Journal du 11 avril
Prenez soin de vous !
Depuis que sévit le (ou la ?) Covid-19, on se dit les uns aux autres au moment de se séparer : « prend bien soin de toi », « prenez soin de vous ». À ce niveau des relations interhumaines, je constate une évolution très rapide ; aussi rapide que le renoncement à la bise ou au serrement de main. À la fin des conversations téléphoniques, en bas des mails, dans la presse, de la part des annonceurs, quand on salue une connaissance rapidement croisée au moment des courses, encore et encore : « prends soin de toi ». Une expression apparemment calquée sur l’anglais : « take care », « take a very good care of yourself ».
Une amie m’a affirmé que ce « prends soin de toi » est de mauvais augure. Elle n’a pas développé mais sa réflexion m’a étonnée, alors je pars de là : a-t-elle associé cette injonction à l’idéologie ultralibérale qui prescrit que chacun s’occupe librement de ses affaires en comptant sur le cumul bénéfique et autorégulateur des contributions de chacun — et ce au moment même où la fausseté de cette idéologie éclate ? Serait-ce une incitation à se centrer encore plus sur soi que ne l’imposent le confinement et, pour ceux qui y sont sujets, la peur de la maladie ? Le cas échéant, ce serait le comble de l’individualisme en cette période étrange où l’on peut légitimement penser que rien n’est plus précieux ni nécessaire que la solidarité, et qu’il est plus éthique de s’occuper des autres plutôt que de soi-même. Ce serait aussi le comble de l’égocentrisme, car cela vous encouragerait à placer votre santé (ou confort) au-dessus de toute autre considération, quitte à voler du matériel médical pour satisfaire vos besoins personnels. Si le « soin de soi » est la fin, où se trouve le critère de la sélection des moyens ?
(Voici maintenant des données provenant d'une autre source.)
(** * FleetGuard: telemetry ingestion, fleet aggregation, acknowledgments
      and the siren command log.

    A shallow embedding of
      - [pages/api/data.js]   (telemetry ingestion handler),
      - [pages/api/siren.js]  (remote command handler),
      - [app/components/home/page.jsx] ([processFleetData] and the
        acknowledgment reducer of [Dashboard]),
      - [pages/api/updatedgps.js] (GPS update handler),
      - [app/components/home/page.jsx] ([handleVehicleControl] and the
        vehicle cards),
      - [app/components/map/page.jsx] ([calculateAggregates]),
    followed by the properties established about them.

    Modelling conventions.
      - JSON values are the inductive [JS.val]; JSON arrays are not
        represented, and an object is the association list of its own
        properties (first binding wins).
      - Finite JS numbers are rationals; the rounding of IEEE doubles is
        not represented.  The aggregation works on records whose
        [timestamp] and [speed] are integers.  Comparisons and the
        sort are those of the source for all such records; the values
        of sums, differences and quotients are those of the source as
        long as they stay within the range where doubles are exact,
        which the properties about such values assume.
      - Host built-ins whose result depends on the engine or the locale
        ([StringToNumber], [toLocaleTimeString]) are fields of the class
        [JS.Runtime]; every property holds for every runtime.
      - [Date.now()] is an explicit argument, in milliseconds.
      - The plain objects used as dictionaries ([lastAlertTimes], the
        acknowledgment state) are the finite map of their own
        properties together with what they inherit from
        [Object.prototype]: a read of an inherited name without own
        property yields a truthy member that is not a number, and an
        assignment to ["__proto__"] creates no own property. *)

From Stdlib Require Import ZArith QArith List String Ascii Bool Lia.
From Stdlib Require Import Permutation Sorted DecimalString.
From stdpp Require Import gmap strings list sorting.
Lemma get_entries key self (kv : string * option string) :
  kv ∈ entries (snd (URLCache.get key self)) -> kv ∈ entries self.
Proof.
  destruct (LRUCache.assoc key (entries self)) as [v|] eqn:H.
  - rewrite (get_hit _ _ _ H). unfold entries at 1. simpl. unfold touch.
    rewrite elem_of_app, list_elem_of_singleton, remove_key_elem.
    intros [[? _]| ->]; [done|]. by apply assoc_elem.
  - by rewrite (get_miss _ _ H).
Qed.

Lemma set_entries key (v : option string) self (kv : string * option string) :
  kv ∈ entries (snd (URLCache.set key v self)) -> kv ∈ entries self \/ kv = (key, v).
Proof.
  destruct (Z_lt_le_dec (LRUCache.maxsize (URLCache.cache self)) 1) as [Hsmall|Hcap].
  - rewrite set_too_large by done. by left.
  - destruct (LRUCache.assoc key (entries self)) as [v0|] eqn:H.
    + rewrite (set_present _ _ _ _ Hcap H). unfold entries at 1. simpl. unfold touch.
      rewrite elem_of_app, list_elem_of_singleton, remove_key_elem.
      intros [[? _]| ->]; [by left | by right].
    + rewrite (set_absent _ _ _ Hcap H). unfold entries at 1. simpl.
      rewrite elem_of_app, list_elem_of_singleton.
      intros [Hin| ->]; [left | by right].
      eapply elem_of_sublist; [exact Hin | apply sublist_drop].
Qed.

Lemma set_keeps_capacity key (v : option string) self :
  LRUCache.maxsize (URLCache.cache (snd (URLCache.set key v self))) =
  LRUCache.maxsize (URLCache.cache self).
Proof.
  destruct (Z_lt_le_dec (LRUCache.maxsize (URLCache.cache self)) 1) as [Hsmall|Hcap].
  - by rewrite set_too_large.
  - destruct (set_lookup key v self Hcap) as (d0 & -> & _). done.
Qed.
Si je me lance dans cette petite recherche, c’est moins par intérêt pour les très actives théories du « care » que par ailleurs j’apprécie beaucoup, qu’en raison de ma propension à me méfier a priori des raisonnements mobilisant un antagonisme entre l’individuel et le social, et même à éprouver une réaction épidermique de rejet à leur égard. Dans le cas présent, je ne vois pas très bien comment l’effort « collectif » pourrait se passer de la contribution individuelle des malades comme des bien-portants. Et je ne vois pas non plus que chacun, individuellement, puisse se passer des soins de la « société » et de la puissance publique — besoin authentifié, dans bien des commentaires sur la période actuelle, en termes du « retour de l’État » — qui est à la politique ce que les canards apparus dans les rues sont à Paris, quelque chose qui était bien là mais dont on avait oublié l’existence.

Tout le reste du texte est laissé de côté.